My go-to reference when getting into GCs is
[http://gchandbook.org/](http://gchandbook.org/) and it covers all this in the
beginning. One old study tried a particular GC algorithm with Java and some
various program benchmarks and found to match perfect manual allocation time
(which will be better than in practice) you'll need about 5x the minimum
memory, 3x gives you 17% overhead. I think anywhere from 1.5x to 3x is normal
in practice since it depends on the application itself. There are tradeoffs
everywhere and it's great Rust offers another one.

I thought JVM startup time was a dead horse. :) Sure native beats it, so does
Python, but not by much these days.

------
martamoreno
It's a fun idea and many people have had it first thing when they heard of
Rust... So why did no one do it?

Quite simply: No one is going to rewrite the Linux Kernel in Rust. It is far
too big and also you are not solving any real issues either. Rust only
protects you from a small fraction of errors and while for an application like
a browser, this can be a big gain, I would argue that it is negligible for a
kernel in general. Reasons being that all the device IO, component
interaction, privilege escalations, logical errors, hardware errors, firmware
errors/bugs all can NOT be addressed by rust. Even for a browser, Rust is only
a band-aid. The amount of logical errors and security holes in something as
complex as a modern web-browser is more than enough of an attack surface. No
need for a rouge pointer to weird memory.

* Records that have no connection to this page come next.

Lemma processors_upd_proc ref f w :
  processors (upd_proc ref f w) = alter f ref (processors w).
Proof. destruct w; reflexivity. Qed.

Lemma activeSessions_upd_proc ref f w :
  activeSessions (upd_proc ref f w) = activeSessions w.
Proof. destruct w; reflexivity. Qed.

Lemma extCalls_upd_proc ref f w : extCalls (upd_proc ref f w) = extCalls w.
Proof. destruct w; reflexivity. Qed.

Lemma processors_set_activeSessions m w :
  processors (set_activeSessions m w) = processors w.
Proof. destruct w; reflexivity. Qed.

Lemma activeSessions_set_activeSessions m w :
  activeSessions (set_activeSessions m w) = m.
Proof. destruct w; reflexivity. Qed.

Lemma extCalls_set_activeSessions m w :
  extCalls (set_activeSessions m w) = extCalls w.
Proof. destruct w; reflexivity. Qed.

Lemma lookup_upd_proc_eq ref f w :
  processors (upd_proc ref f w) !! ref = f <$> processors w !! ref.
Proof. rewrite processors_upd_proc. apply lookup_alter_eq. Qed.

Lemma lookup_upd_proc_ne ref ref' f w :
  ref <> ref' -> processors (upd_proc ref f w) !! ref' = processors w !! ref'.
Proof. intros H. rewrite processors_upd_proc. by apply lookup_alter_ne. Qed.

Lemma sessions_get_update_eq room f (m : gmap string Session) :
  sessions_get room (sessions_update room f m) = f <$> sessions_get room m.
Proof. destruct room; try reflexivity. cbn. apply lookup_alter_eq. Qed.

Lemma lookup_sessions_update room f (m : gmap string Session) key :
  sessions_update room f m !! key =
  if decide (room = JStr key) then f <$> m !! key else m !! key.
Proof.
  destruct room as [| |s]; cbn; try (case_decide; [discriminate|reflexivity]).
  rewrite lookup_alter. repeat case_decide; congruence.
Qed.

End StoreFacts.

(** ** Registration, detach and peer-loss *)

Section RegistryFacts.

Lemma registerConnection_processors this w :
  processors (registerConnection this w) = processors w.
Proof.
  unfold registerConnection.
  destruct (processors w !! this) as [p|]; [|reflexivity].
  destruct (truthy (roomId p)); [|reflexivity]. cbn.
  destruct (sessions_get (roomId p) (activeSessions w)); [|reflexivity].
  apply processors_set_activeSessions.
Qed.

Lemma handleStartFields_userId streamSid start p :
  userId (handleStartFields streamSid start p) =
  JStr (template (roomId p) +:+ "_" +:+ template (userType p)).
Proof. destruct p, start as [[? [?|]]|]; reflexivity. Qed.
(** [Option::unwrap] and [Option::expect]. *)
Definition unwrap {A} (o : option A) : outcome A :=
  match o with Some a => Done a | None => Panic end.

(** [assert!]. *)
Definition assert_that (P : Prop) `{Decision P} : outcome unit := if decide P then Done tt else Panic.
(** [debug_assert!]: checked only by builds with debug assertions. *)
Definition debug_assert (debug : bool) (P : Prop) `{Decision P} : outcome unit :=
  if debug then assert_that P else Done tt.

Lemma obind_done {A B} (m : outcome A) (f : A → outcome B) b :
  obind m f = Done b ↔ ∃ a, m = Done a ∧ f a = Done b.
Proof. destruct m as [a|]; simpl; split; [by exists a|by intros (? & [= ->] & ?)|done|by intros (? & ? & ?)]. Qed.

Lemma assert_done (P : Prop) `{Decision P} u : assert_that P = Done u ↔ P.
Proof. unfold assert_that. destruct u. by destruct (decide P). Qed.

Lemma debug_assert_true (debug : bool) (P : Prop) `{Decision P} : P → debug_assert debug P = Done tt.
Proof. intros HP. destruct debug; [|done]. by apply assert_done. Qed.

Lemma unwrap_done {A} (o : option A) a : unwrap o = Done a ↔ o = Some a.
Proof. destruct o; simpl; split; congruence. Qed.

(** What is known once code that may panic has not. *)
Ltac did H :=
  lazymatch type of H with
  | obind (assert_that _) _ = Done _ => let Ha := fresh "Ha" in
      apply obind_done in H as ([] & Ha & H); apply assert_done in Ha; did H
  | obind (unwrap _) _ = Done _ => let a := fresh "v" in let Ha := fresh "Hv" in
      apply obind_done in H as (a & Ha & H); apply unwrap_done in Ha; did H
  | _ => idtac
  end.

(** The big-endian value of bytes. *)
Definition be_value (bs : bytes) : Z := foldl (λ v b, v * 256 + b) 0 bs.

Fixpoint be_bytes (n : nat) (v : Z) : bytes :=
  match n with O => [] | S n => be_bytes n (v / 256) ++ [v mod 256] end.

Lemma be_bytes_length n v : length (be_bytes n v) = n.
Proof. revert v. induction n as [|n IH]; intros v; simpl; [done|]. rewrite length_app, IH. simpl. lia. Qed.

Lemma be_value_snoc bs b : be_value (bs ++ [b]) = be_value bs * 256 + b.
Proof. unfold be_value. by rewrite foldl_app. Qed.

Lemma be_value_bytes n v : 0 ≤ v < 256 ^ Z.of_nat n → be_value (be_bytes n v) = v.
Proof.
  revert v. induction n as [|n IH]; intros v Hv.
  { change (256 ^ Z.of_nat 0) with 1 in Hv. unfold be_value. simpl. lia. }
  cbn [be_bytes]. rewrite be_value_snoc, IH.
  - pose proof (Z.div_mod v 256). lia.
  - rewrite Nat2Z.inj_succ, Z.pow_succ_r in Hv by lia.
    split; [apply Z.div_pos; lia|apply Z.div_lt_upper_bound; lia].
Qed.

Lemma be_bytes_value bs : Forall (fits 8) bs → be_bytes (length bs) (be_value bs) = bs.
Proof.
  induction bs as [|b bs IH] using rev_ind; intros Hb; [done|].
  apply Forall_app in Hb as [Hb [Hx _]%Forall_cons]. unfold fits in Hx. change (2 ^ 8) with 256 in Hx.
  rewrite length_app, Nat.add_comm. cbn [length Nat.add be_bytes]. rewrite be_value_snoc.
  rewrite Z.div_add_l, Z.div_small, Z.add_0_r, IH by (done || lia).
  f_equal. f_equal. rewrite Z.add_comm, Z.mod_add by lia. by apply Z.mod_small.
Qed.

Lemma be_value_range bs : Forall (fits 8) bs → 0 ≤ be_value bs < 256 ^ Z.of_nat (length bs).
Proof.
  induction bs as [|b bs IH] using rev_ind; intros Hb; [done|].
  apply Forall_app in Hb as [Hb [Hx _]%Forall_cons]. unfold fits in Hx. change (2 ^ 8) with 256 in Hx.
  specialize (IH Hb). rewrite be_value_snoc, length_app, Nat2Z.inj_add, Z.pow_add_r by lia.
  change (256 ^ Z.of_nat (length [b])) with 256. lia.
Qed.
(* ===== verification/Codec.v ===== *)
(** The wire format of [utils/component-utils/src/codec.rs].

    [Buffer] and [Codec] are the two traits of that file. [Codec] is a record of the two
    operations, so that [Proof<T>]'s codec is a function of [T]'s; [LawfulBuffer],
    [TailCodec] and [CodecOk] are the laws the clients of the traits rely on, discharged
    here for every implementation. *)

From S2P Require Import Prelude.

(** ** Packet lengths *)

Definition PACKET_LEN_WIDTH : nat := 2.

(* (len as u16).to_be_bytes() *)
Definition encode_len (len : nat) : bytes :=
  let v := wrap 16 (Z.of_nat len) in [Z.shiftr v 8; Z.land v 255].

(* u16::from_be_bytes(bytes) as usize *)
Definition decode_len (b : bytes) : nat :=
  match b with
  | [h; l] => Z.to_nat (Z.lor (Z.shiftl h 8) l)
  | _ => 0%nat
  end.

(** ** Buffers *)

Class Buffer (B : Type) := {
  extend_from_slice : bytes → M B unit;
  push : u8 → M B unit;
}.

(* Vec<u8> *)
#[global] Instance vec_buffer : Buffer bytes := {|
  extend_from_slice slice := λ b, (Some tt, b ++ slice);
  push byte := λ b, (Some tt, b ++ [byte]);
|}.

(** [&mut [u8]]: the bytes already filled and the memory that is left. *)
Record SliceMut := { filled : bytes; room : bytes }.

#[global] Instance slice_buffer : Buffer SliceMut := {|
  extend_from_slice slice := λ b,
    if decide (length slice ≤ length (room b))%nat
    then (Some tt, {| filled := filled b ++ slice; room := drop (length slice) (room b) |})
    else (None, b);
  push byte := λ b,
    match room b with
    | [] => (None, b)
    | _ :: rest => (Some tt, {| filled := filled b ++ [byte]; room := rest |})
    end;
|}.

(** ** The codec trait *)

Record Codec (A : Type) := MkCodec {
  encode : ∀ {B} `{Buffer B}, A → M B unit;
  decode : M bytes A;
}.
Arguments MkCodec {A} & _ _.
Arguments encode {A} _ {B _} _ _.
Arguments decode {A} _ _.

(* let mut buffer = Vec::new(); self.encode(&mut buffer).expect("to encode"); buffer *)
Definition to_bytes {A} (c : Codec A) (a : A) : option bytes :=
  match encode c (B := bytes) a [] with
  | (Some _, b) => Some b
  | (None, _) => None
  end.

(* vec![0; 4], encode, then splice(..4, encode_len(len - 4)): 4 bytes become 2 *)
Definition to_packet {A} (c : Codec A) (a : A) : option bytes :=
  match encode c (B := bytes) a [0; 0; 0; 0] with
  | (Some _, b) => Some (encode_len (length b - 4) ++ drop 4 b)
  | (None, _) => None
  end.

(** ** Integers, base 128 *)

(* the loop of base128_encode: a u64 takes at most 10 rounds *)
Fixpoint base128_encode_loop {B} `{Buffer B} (fuel : nat) (value : Z) : M B unit :=
  match fuel with
  | O => mfail
  | S fuel =>
      let byte := Z.land value 127 in
      let value := Z.shiftr value 7 in
      let byte := if decide (value = 0) then byte else Z.lor byte 128 in
      do push byte;
      if decide (value = 0) then ret tt else base128_encode_loop fuel value
  end.

Definition base128_encode {B} `{Buffer B} (value : Z) : M B unit :=
  base128_encode_loop 10 value.

(* the for loop of base128_decode over the first worst_case_size bytes *)
Fixpoint base128_decode_loop (value shift : Z) (advanced : nat) (bs : bytes) : option (Z * nat) :=
  match bs with
  | [] => None
  | byte :: bs =>
      let value := Z.lor value (wrap 64 (Z.shiftl (Z.land byte 127) shift)) in
      if decide (Z.land byte 128 = 0) then Some (value, S advanced)
      else base128_decode_loop value (shift + 7) (S advanced) bs
  end.

Definition base128_decode : M bytes Z := λ buffer,
  match base128_decode_loop 0 0 0 (take 10 buffer) with
  | Some (value, advanced) => (Some value, drop advanced buffer)
  | None => (None, buffer)
  end.

(* impl_int!: [*self as u64] on the way out, [v as $t] on the way in *)
Definition int_codec (w : Z) : Codec Z :=
  MkCodec (λ B _ a, base128_encode (wrap 64 a))
          (let! v := base128_decode in ret (wrap w v)).

Definition u16_codec := int_codec 16.
Definition u32_codec := int_codec 32.
Definition u64_codec := int_codec 64.
Definition u128_codec := int_codec 128.

(* usize is a u64 on the targets of the nodes; lengths are [nat] here *)
Definition usize_codec : Codec nat :=
  MkCodec (λ B _ a, base128_encode (wrap 64 (Z.of_nat a)))
          (let! v := base128_decode in ret (Z.to_nat v)).

(** [Base128Bytes]: the fields [.0] and [.1], and one call of [next]. *)
Record Base128Bytes := { rest_bits : Z; fresh : bool }.

Definition base128_bytes_new (value : Z) := {| rest_bits := value; fresh := true |}.

Definition base128_bytes_next (it : Base128Bytes) : option u8 * Base128Bytes :=
  if negb (fresh it) && bool_decide (rest_bits it = 0)
  then (None, {| rest_bits := rest_bits it; fresh := false |})
  else
    let byte := Z.land (rest_bits it) 127 in
    let rest := Z.shiftr (rest_bits it) 7 in
    let rest := if decide (rest = 0) then rest else Z.lor rest 128 in
    (Some byte, {| rest_bits := rest; fresh := false |}).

What is MUCH more viable though is a project to compartmentalize the Linux
Kernel into HVMs. I forgot the name but there are efforts to put nearly
everything into its own HVM. Which means if the printer driver goes nuts, it
can't really do anything to your system except not print anymore. If your
graphics driver goes nuts, well then you won't see anything... And so on.

This means, almost no code rewrites and still MUCH higher protection than
RUST. Rust does not compartmentalize. If any of your system components is
fucked, your whole system is still fucked. That is why it's pointless to
rewrite a kernel because of a language. You need to compartmentalize it...

Look at QubesOS for an early user-space effort. Would be nice to have a Qubes-
Kernel too.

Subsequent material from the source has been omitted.